Top of RECORDS TO PROCESS

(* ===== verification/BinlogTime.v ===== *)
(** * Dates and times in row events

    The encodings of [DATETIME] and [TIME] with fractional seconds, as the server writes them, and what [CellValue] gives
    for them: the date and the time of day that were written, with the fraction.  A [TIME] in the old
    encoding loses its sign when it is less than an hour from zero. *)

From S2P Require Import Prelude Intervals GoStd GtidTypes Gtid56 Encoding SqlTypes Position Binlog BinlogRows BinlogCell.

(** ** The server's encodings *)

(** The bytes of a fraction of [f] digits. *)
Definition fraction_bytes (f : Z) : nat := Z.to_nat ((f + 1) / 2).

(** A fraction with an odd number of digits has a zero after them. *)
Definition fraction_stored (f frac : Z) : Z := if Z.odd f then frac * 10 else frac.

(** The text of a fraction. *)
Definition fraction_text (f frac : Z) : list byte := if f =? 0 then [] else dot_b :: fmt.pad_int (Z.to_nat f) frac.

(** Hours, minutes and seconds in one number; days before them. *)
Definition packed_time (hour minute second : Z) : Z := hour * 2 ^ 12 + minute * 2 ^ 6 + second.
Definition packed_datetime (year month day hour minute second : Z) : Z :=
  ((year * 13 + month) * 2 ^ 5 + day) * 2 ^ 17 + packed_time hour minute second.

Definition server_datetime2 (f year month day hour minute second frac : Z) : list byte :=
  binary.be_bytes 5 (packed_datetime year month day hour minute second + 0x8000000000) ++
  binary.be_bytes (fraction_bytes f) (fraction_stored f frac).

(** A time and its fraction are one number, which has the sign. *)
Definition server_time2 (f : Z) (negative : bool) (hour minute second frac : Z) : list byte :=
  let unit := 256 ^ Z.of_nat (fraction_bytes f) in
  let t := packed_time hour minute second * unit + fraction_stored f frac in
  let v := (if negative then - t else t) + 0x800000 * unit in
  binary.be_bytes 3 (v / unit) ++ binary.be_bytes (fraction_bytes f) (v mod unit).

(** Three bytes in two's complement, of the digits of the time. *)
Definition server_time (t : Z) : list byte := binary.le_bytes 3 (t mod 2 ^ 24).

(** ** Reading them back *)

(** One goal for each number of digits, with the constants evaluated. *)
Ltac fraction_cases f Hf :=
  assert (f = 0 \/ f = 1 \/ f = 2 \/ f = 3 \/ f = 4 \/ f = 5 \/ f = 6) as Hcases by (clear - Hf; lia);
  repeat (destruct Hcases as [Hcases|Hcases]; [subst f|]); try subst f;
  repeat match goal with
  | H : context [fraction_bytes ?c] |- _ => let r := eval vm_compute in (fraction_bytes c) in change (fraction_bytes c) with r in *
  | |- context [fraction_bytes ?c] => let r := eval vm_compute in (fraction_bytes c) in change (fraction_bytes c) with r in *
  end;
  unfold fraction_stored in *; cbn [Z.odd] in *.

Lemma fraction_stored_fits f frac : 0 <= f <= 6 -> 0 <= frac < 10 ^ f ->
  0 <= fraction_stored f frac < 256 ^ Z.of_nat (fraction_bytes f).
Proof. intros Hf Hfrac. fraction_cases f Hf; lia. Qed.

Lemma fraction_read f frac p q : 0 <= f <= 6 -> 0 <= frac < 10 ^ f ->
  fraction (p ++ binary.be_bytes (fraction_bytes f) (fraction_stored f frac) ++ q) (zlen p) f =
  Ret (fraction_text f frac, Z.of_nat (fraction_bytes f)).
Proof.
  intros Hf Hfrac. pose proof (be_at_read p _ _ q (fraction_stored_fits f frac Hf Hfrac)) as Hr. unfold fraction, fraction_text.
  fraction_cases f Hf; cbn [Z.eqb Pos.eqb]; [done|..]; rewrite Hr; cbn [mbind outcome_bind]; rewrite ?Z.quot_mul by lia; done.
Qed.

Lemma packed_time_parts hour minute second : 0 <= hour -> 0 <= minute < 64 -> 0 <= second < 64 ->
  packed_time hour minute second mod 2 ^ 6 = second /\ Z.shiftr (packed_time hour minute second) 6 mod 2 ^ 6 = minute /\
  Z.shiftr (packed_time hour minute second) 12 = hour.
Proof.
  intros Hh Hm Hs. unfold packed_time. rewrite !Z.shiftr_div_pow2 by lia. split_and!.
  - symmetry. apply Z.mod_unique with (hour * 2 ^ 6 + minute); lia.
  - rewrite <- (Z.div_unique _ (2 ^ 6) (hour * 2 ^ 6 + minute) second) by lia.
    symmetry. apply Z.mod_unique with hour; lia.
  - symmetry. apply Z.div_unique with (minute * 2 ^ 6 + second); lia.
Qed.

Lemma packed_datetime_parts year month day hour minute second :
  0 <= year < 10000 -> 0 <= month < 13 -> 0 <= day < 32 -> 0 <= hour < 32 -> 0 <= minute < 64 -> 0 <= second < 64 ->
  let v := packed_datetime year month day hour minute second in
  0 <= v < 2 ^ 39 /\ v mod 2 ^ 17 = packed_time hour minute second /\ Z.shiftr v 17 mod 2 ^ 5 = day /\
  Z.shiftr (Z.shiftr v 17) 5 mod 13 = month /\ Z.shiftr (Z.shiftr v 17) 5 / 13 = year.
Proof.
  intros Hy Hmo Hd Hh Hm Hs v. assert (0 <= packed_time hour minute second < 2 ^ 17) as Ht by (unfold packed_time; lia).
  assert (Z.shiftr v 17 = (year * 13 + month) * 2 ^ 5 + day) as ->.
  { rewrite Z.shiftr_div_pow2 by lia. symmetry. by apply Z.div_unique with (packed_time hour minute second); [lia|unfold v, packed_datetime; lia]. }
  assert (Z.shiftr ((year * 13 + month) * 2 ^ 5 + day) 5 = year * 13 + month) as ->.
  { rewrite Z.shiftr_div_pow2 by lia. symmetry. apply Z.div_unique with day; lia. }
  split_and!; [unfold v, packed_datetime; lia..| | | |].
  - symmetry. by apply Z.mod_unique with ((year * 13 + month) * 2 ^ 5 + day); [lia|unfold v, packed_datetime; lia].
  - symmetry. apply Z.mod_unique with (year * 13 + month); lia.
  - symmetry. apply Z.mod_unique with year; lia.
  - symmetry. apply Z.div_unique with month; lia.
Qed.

Bottom of RECORDS TO PROCESS

▶ INSTRUCTIONS TO FOLLOW: Select every line of the material above holding the word "assert" and copy it.

▶ YOUR RESPONSE:
  assert (f = 0 \/ f = 1 \/ f = 2 \/ f = 3 \/ f = 4 \/ f = 5 \/ f = 6) as Hcases by (clear - Hf; lia);
  intros Hy Hmo Hd Hh Hm Hs v. assert (0 <= packed_time hour minute second < 2 ^ 17) as Ht by (unfold packed_time; lia).
  assert (Z.shiftr v 17 = (year * 13 + month) * 2 ^ 5 + day) as ->.
  assert (Z.shiftr ((year * 13 + month) * 2 ^ 5 + day) 5 = year * 13 + month) as ->.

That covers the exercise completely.